If the error you mention is "ValueError: repeated commutative arguments:" then that's a sanity check that should be turned off when running sympy's cse and is a one line fix. "c, nc = m.args_cnc(cset=True)" -> "c, nc = m.args_cnc(cset=True, warn=False)"
Also, sumpy has a faster cse implementation for large expressions written by Matt. You might want to try that. This doesn't have that problem. (Because sumpy skips that part of the code assuming there are no non-commutative arguments)
From: Loopy [loopy-bounces(a)tiker.net] on behalf of Dominic Kempf [dominic.r.kempf(a)gmail.com]

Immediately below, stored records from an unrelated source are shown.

(** The example host writes plain start and stop tests for the example
    component. *)
Lemma example_tests_write_plain forceEnd save clickable storeCorrect t :
  writes_plain
    (params (ExampleHost.configured forceEnd save clickable storeCorrect t))
    ExampleHost.startTest /\
  writes_plain
    (params (ExampleHost.configured forceEnd save clickable storeCorrect t))
    ExampleHost.stopTest.
Proof.
  assert (HN : params (ExampleHost.configured forceEnd save clickable
                         storeCorrect t) !! "name"
               = Some (ExampleHost.plainParam (VStr "buttonbox") "code"))
    by (vm_compute; reflexivity).
  assert (HV : params (ExampleHost.configured forceEnd save clickable
                         storeCorrect t) !! "stopVal"
               = Some (ExampleHost.plainParam (VNum 1) "code"))
    by (vm_compute; reflexivity).
  split; intros buff buff' n.
  - unfold ExampleHost.startTest. rewrite HN. intros [= <- <-].
    eexists. split.
    + unfold writeIndentedLines. rewrite fold_writeIndented.
      cbn [written setIndentLevel writeIndented indentLevel].
      rewrite <- app_assoc. reflexivity.
    + apply Forall_app. split.
      * apply Forall_cons. split; [|apply Forall_nil_2].
        split; intros E; vm_compute in E; discriminate E.
      * vm_compute PyStr.splitlines. apply Forall_chunks.
        repeat (apply Forall_cons; split;
                [split; intros E; vm_compute in E; discriminate E|]).
        apply Forall_nil_2.
  - unfold ExampleHost.stopTest. rewrite HN, HV. cbn [truthy val ExampleHost.plainParam Z.eqb negb].
    intros [= <- <-]. eexists. split.
    + unfold writeIndentedLines. rewrite fold_writeIndented.
      cbn [written setIndentLevel writeIndented indentLevel].
      rewrite <- app_assoc. reflexivity.
    + apply Forall_app. split.
      * apply Forall_cons. split; [|apply Forall_nil_2].
        split; intros E; vm_compute in E; discriminate E.
      * vm_compute PyStr.splitlines. apply Forall_chunks.
        repeat (apply Forall_cons; split;
                [split; intros E; vm_compute in E; discriminate E|]).
        apply Forall_nil_2.
Qed.
(** X11: when no content is given, the text written to the file is found
    by a look at the file just before: an existing file is read, and its
    content at that moment is written back with a marker after it, so
    that nothing of it is lost; a file that does not exist gets the
    placeholder text. *)
Theorem backdate_commit_keeps_existing_content
    (env : Env) (repo_path : string) (date : DateArg)
    (commit_message file_path : option string) (push : bool)
    (d : datetime) (tr : list Event) :
  date_value date = Some d →
  ∃ b evs,
    backdate_commit env repo_path date commit_message None file_path push tr
    = (Return b, tr ++ evs)
    ∧ ∀ p c err,
        Call (OpWrite p c) err ∈ evs →
        p = path_join repo_path (target_file file_path)
        ∧ ∃ before look after,
            evs = before ++ look ++ after
            ∧ file_look env (tr ++ before) p None look c.
Proof.
  intros Hd.
  destruct (backdate_commit_script env repo_path date commit_message
              None file_path push d tr Hd)
    as (draws & d' & message & look & content & r & evs & Hdraws & _ & _
        & Hlook & Hr & Hrun).
  pose proof (commit_script_clean repo_path (target_file file_path) look
                content message (strftime d') push
                (file_look_clean env _ _ _ _ _ Hlook)) as Hclean.
  assert (∀ p c err,
            Call (OpWrite p c) err ∈ evs →
            (p = path_join repo_path (target_file file_path) ∧ c = content)
            ∧ ∃ evs', evs = ([Call (OpRepo repo_path) None] ++ look) ++ evs')
    as Hwrite.
  { intros p c err Hin. split.
    - eapply carried_out_elem_of in Hin; [|done..].
      by eapply commit_script_write in Hin.
    - unfold commit_script in Hr. rewrite app_assoc in Hr.
      apply (carried_out_beyond
               (λ op, match op with OpWrite _ _ => True | _ => False end)
               _ _ _ _ _ _ Hr Hin); [done|].
      intros op' err' Hin' Hop'. destruct op'; try done.
      inversion Hlook; subst; simpl in Hin';
        repeat (apply elem_of_cons in Hin' as [Hin'|Hin'];
                [discriminate Hin'|]);
        by apply elem_of_nil in Hin'. }
  assert (∃ tail, (tail = [] ∨ ∃ text, tail = [commit_error text])
                  ∧ ∃ b, backdate_commit env repo_path date commit_message
                           None file_path push tr
                         = (Return b, tr ++ draws ++ evs ++ tail))
    as (tail & Htail & b & Hrun').
  { destruct r as [b|e].
    - exists []. split; [by left|]. exists true. by rewrite app_nil_r.
    - eexists [_]. split; [right; by eexists|]. by exists false. }
  exists b, (draws ++ evs ++ tail). split; [done|].
  intros p c err Hin.
  apply (call_of_try_block draws evs tail) in Hin; [|done..].
  destruct (Hwrite p c err Hin) as ((-> & ->) & evs' & ->).
  split; [done|].
  exists (draws ++ [Call (OpRepo repo_path) None]), look, (evs' ++ tail).
  split; [by rewrite <- !app_assoc|]. exact Hlook.
Qed.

Sent: Thursday, September 07, 2017 9:40 AM
Subject: [Loopy] Finding common subexpressions
Dear loopy list,
Loopy currently is perfectly able to implement common subexpression elimination if the CSE is marked with a substitution rule. I have to target a different problem though: How can common subexpressions be identified in an automated way. Implementing such a thing on your own is a hard task and might easily turn into writing a fullblown CAS. I totally want to avoid that. So I had a look at existing alternatives and made some experiences, that I would like to share here:
Using sympy for CSE:
* there is a function sympy.cse which identifies simple CSEs.
* The pymbolic <->sympy interop layer needed some tweaks to accept all my kernels. These were (in order of niceness of the fix)

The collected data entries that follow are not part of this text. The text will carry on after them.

(** * Schema lifecycle of package [entity] (internal/entity/entity.go)

    A shallow embedding of the migration waiter, the table provisioner,
    the lifecycle orchestrator and the fixture gate, together with the
    properties of the design document that concern them.

    The database handle, the logger, the clock, the seed constructors and
    the Go runtime's map iteration are collaborators of this file: they are
    gathered in the record [Collab], and every call the code makes to one
    of them is recorded as an [Event], so that "how many probes", "how many
    sleeps" and "in which order" become statements about lists. *)

From Stdlib Require Import ZArith Lia.
From stdpp Require Import base strings list gmap fin_maps.

Open Scope string_scope.
Open Scope list_scope.

(** ** Data model *)

(** The type handles stored in the registry ([&Account{}], [&File{}], ...). *)
Inductive Entity : Type :=
  | Account | File | FileShare | FileSync | Photo | Description | Place
  | Location | Camera | Lens | Country | Album | PhotoAlbum | Label
  | Category | PhotoLabel | Keyword | PhotoKeyword | Link.

#[global] Instance Entity_eq_dec : EqDecision Entity.
Proof. solve_decision. Defined.

(** [type Types map[string]interface{}] *)
Abbreviation Types := (gmap string Entity).

(** [var Entities = Types{...}], the value the package variable starts with. *)
Definition Entities : Types :=
  list_to_map
    [ ("accounts", Account); ("files", File); ("files_share", FileShare);
      ("files_sync", FileSync); ("photos", Photo);
      ("descriptions", Description); ("places", Place);
      ("locations", Location); ("cameras", Camera); ("lenses", Lens);
      ("countries", Country); ("albums", Album);
      ("photos_albums", PhotoAlbum); ("labels", Label);
      ("categories", Category); ("photos_labels", PhotoLabel);
      ("keywords", Keyword); ("photos_keywords", PhotoKeyword);
      ("links", Link) ].

(** [&Gorm{Driver: ..., Dsn: ...}] *)
Record Gorm : Type := { Driver : string; Dsn : string }.

#[global] Instance Gorm_eq_dec : EqDecision Gorm.
Proof. solve_decision. Defined.

(** A Go [error] is kept as its message, the result of [err.Error()];
    [None] is the nil error. *)
Abbreviation error := (option string).

(** [time.Millisecond], a [time.Duration] counted in nanoseconds. *)
Definition Millisecond : Z := 1000000.

(** One constructor per call that leaves this file. *)
Inductive Event : Type :=
  | EvRawScan (sql : string) (err : error)
  | EvAutoMigrate (entity : Entity) (err : error)
  | EvDropTableIfExists (entity : Entity) (err : error)
  | EvSleep (d : Z)
  | EvDebugf (msg : string)
  | EvCreateUnknownPlace
  | EvCreateUnknownCountry
  | EvCreateUnknownCamera
  | EvCreateUnknownLens
  | EvCreateTestFixtures
  | EvSetDbProvider (db : Gorm).

#[global] Instance Event_eq_dec : EqDecision Event.
Proof. solve_decision. Defined.

(** The collaborators, as transformers of an environment [W] (the
    database, the clock and the runtime's source of iteration orders).
    [mapiter] is the order in which a [for ... range] visits a map: Go
    leaves it unspecified, see [GoMapRange] below. *)
Record Collab (W : Type) : Type := {
  db_Raw_Scan : string -> W -> error * W;
  db_AutoMigrate : Entity -> W -> error * W;
  db_DropTableIfExists : Entity -> W -> error * W;
  time_Sleep : Z -> W -> W;
  mapiter : Types -> W -> list (string * Entity) * W;
  seed_UnknownPlace : W -> W;
  seed_UnknownCountry : W -> W;
  seed_UnknownCamera : W -> W;
  seed_UnknownLens : W -> W;
  seed_TestFixtures : W -> W
}.

Arguments db_Raw_Scan {W} _ _ _.
Arguments db_AutoMigrate {W} _ _ _.
Arguments db_DropTableIfExists {W} _ _ _.
Arguments time_Sleep {W} _ _ _.
Arguments mapiter {W} _ _ _.
Arguments seed_UnknownPlace {W} _ _.
Arguments seed_UnknownCountry {W} _ _.
Arguments seed_UnknownCamera {W} _ _.
Arguments seed_UnknownLens {W} _ _.
Arguments seed_TestFixtures {W} _ _.

(** A [range] over a map visits every key exactly once, in some order. *)
Definition GoMapRange {W} (c : Collab W) : Prop :=
  forall (m : Types) (w : W), fst (mapiter c m w) ≡ₚ map_to_list m.

(** The package-level variables and the environment. [pkgEntities] is the
    variable [Entities]; [resetFixturesOnce] is the [done] flag of the
    [sync.Once]; [dbProvider] is the registered provider, if any. *)
Record State (W : Type) : Type := mkState {
  world : W;
  pkgEntities : Types;
  dbProvider : option Gorm;
  resetFixturesOnce : bool
}.

Arguments mkState {W} _ _ _ _.
Arguments world {W} _.
Arguments pkgEntities {W} _.
Arguments dbProvider {W} _.
Arguments resetFixturesOnce {W} _.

* Subscript nodes were not previously translated (fixed with sympy.tensor.indexed.Indexed)
* Modulo operation did not map correctly (fixed with handlers for sympy.Mod)
* If statements from pymbolic were mapped through evaluation mapper, which leads to highly undesired behaviour, like
If(Comparison(Variable("x"), "==", Variable("y")), 0, 1) being mapped to 1, because x and y are not the same string.

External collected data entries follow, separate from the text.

(** The characters the heuristic passes over after the term. *)
Definition is_sep (c : ascii) : bool :=
  is_space c || (code c =? 58) || (code c =? 61) || (code c =? 45).

Lemma sep_chars_one (s : mstate) (k : mstate → option mstate) :
  mre IGNORECASE_DOTALL
    (CSet false [CCat false CatSpace; CChr ":"; CChr "="; CChr "-"]) s k
  = one s is_sep k.
Proof.
  simpl. unfold one. destruct (rest s) as [|c tl]; [reflexivity|].
  replace (set_mem IGNORECASE_DOTALL false
             [CCat false CatSpace; CChr ":"; CChr "="; CChr "-"] c) with (is_sep c);
    [reflexivity|].
  destruct c as [[] [] [] [] [] [] [] []]; vm_compute; reflexivity.
Qed.

(** The snippet: the 100 characters, or fewer, after the separators. *)
Definition snippet_of (rest : string) : string := take 100 (skip is_sep rest).

(** At an occurrence of the slice the second pattern matches, and its
    group is the snippet. *)
Lemma match_after_term (matched mid post : string) (pv : option ascii) :
  lower mid = lower matched →
  ∃ st, match_at IGNORECASE_DOTALL (after_term_regex matched) false pv (mid +:+ post) = Some st ∧
        grp st = Some (snippet_of post).
Proof.
  intros Hmid. unfold match_at, after_term_regex. cbn [seq].
  change (mre IGNORECASE_DOTALL (Seq ?a ?b) ?s ?k)
    with (mre IGNORECASE_DOTALL a s (fun s' => mre IGNORECASE_DOTALL b s' k)).
  rewrite (mre_escape_ci IGNORECASE_DOTALL matched (MState pv (mid +:+ post) None) _ mid post
             eq_refl eq_refl Hmid).
  cbn [prev grp].
  set (s1 := MState (last_chr pv mid) post None).
  set (s2 := run is_sep (rep_budget 0 None s1) s1).
  set (s3 := run (fun _ => true) 100 s2).
  exists (set_grp s3 (take (String.length (rest s2) - String.length (rest s3)) (rest s2))).
  split.
  - change (mre IGNORECASE_DOTALL (Seq ?a ?b) ?s ?k)
      with (mre IGNORECASE_DOTALL a s (fun s' => mre IGNORECASE_DOTALL b s' k)).
    unfold sep_chars, Star. rewrite mre_rep.
    apply (rep_greedy_run _ _ is_sep); [exact sep_chars_one|]. fold s2.
    change (mre IGNORECASE_DOTALL (Grp ?a) ?s ?k)
      with (mre IGNORECASE_DOTALL a s
              (fun s' => k (set_grp s' (take (String.length (rest s)
                                               - String.length (rest s')) (rest s))))).
    unfold Times. rewrite mre_rep.
    apply (rep_greedy_run _ _ (fun _ => true)); [reflexivity|]. reflexivity.
  - cbn [grp set_grp]. f_equal. unfold snippet_of.
    assert (H2 : rest s2 = skip is_sep post).
    { unfold s2. rewrite run_skip; [reflexivity|]. simpl. lia. }
    rewrite <- H2. apply take_split. apply (run_all (fun _ => true)). reflexivity.
Qed.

(fixed with sympy.Piecewise and sympy.Eq, Lt, Gt etc.)
* FloorDiv nodes have no sympy equivalent, but are implemented by applying a floor function to the division result (fixed by ugly pattern matching)
* loopy.FunctionIdentifier objects are unhandled (fixed by keeping a dict and restoring them on back transformation)
* Sympy CSE can be supplemented with a list of homebrewed optimization passes
* Sympy applies aggressive simplification, which in some test cases even *DESTROYS EXISTING CSES*.
Turning off this simplification only seems possible like in this example: sympy.Mul(expr, expr, evaluate=False)
However, unevaluated expressions raise errors in the cse algorithm!!!
=> I now totally doubt that I want to use sympy for CSE finding
=> I appreciate and understand how pymbolic came into existence
Using maxima for CSE:
* maxima has an optimize function, which returns a list of CSEs and a simplified expression rewritten in terms of it
* maxima also provides lots of possibilities for custom optimization
* maxima also simplifies aggressively, but this can be turned off with "simp:false"
* The maxima parser shipped by pymbolic would need to be enhanced to be able to parse the output of optimize
* I do not know yet how many pymbolic nodes do not map properly or map falsely into maxima
Right now, I think I will invest a bit more time into finding CSEs with maxima.
There are a few questions that I have to all of you:
* Are there are other (python) packages which may be worth looking into for my purpose?
* Am I missing some sympy option to make it smart?
* Are there experiences with the pymbolic <-> maxima interop layer?
I am grateful for any input into this topic.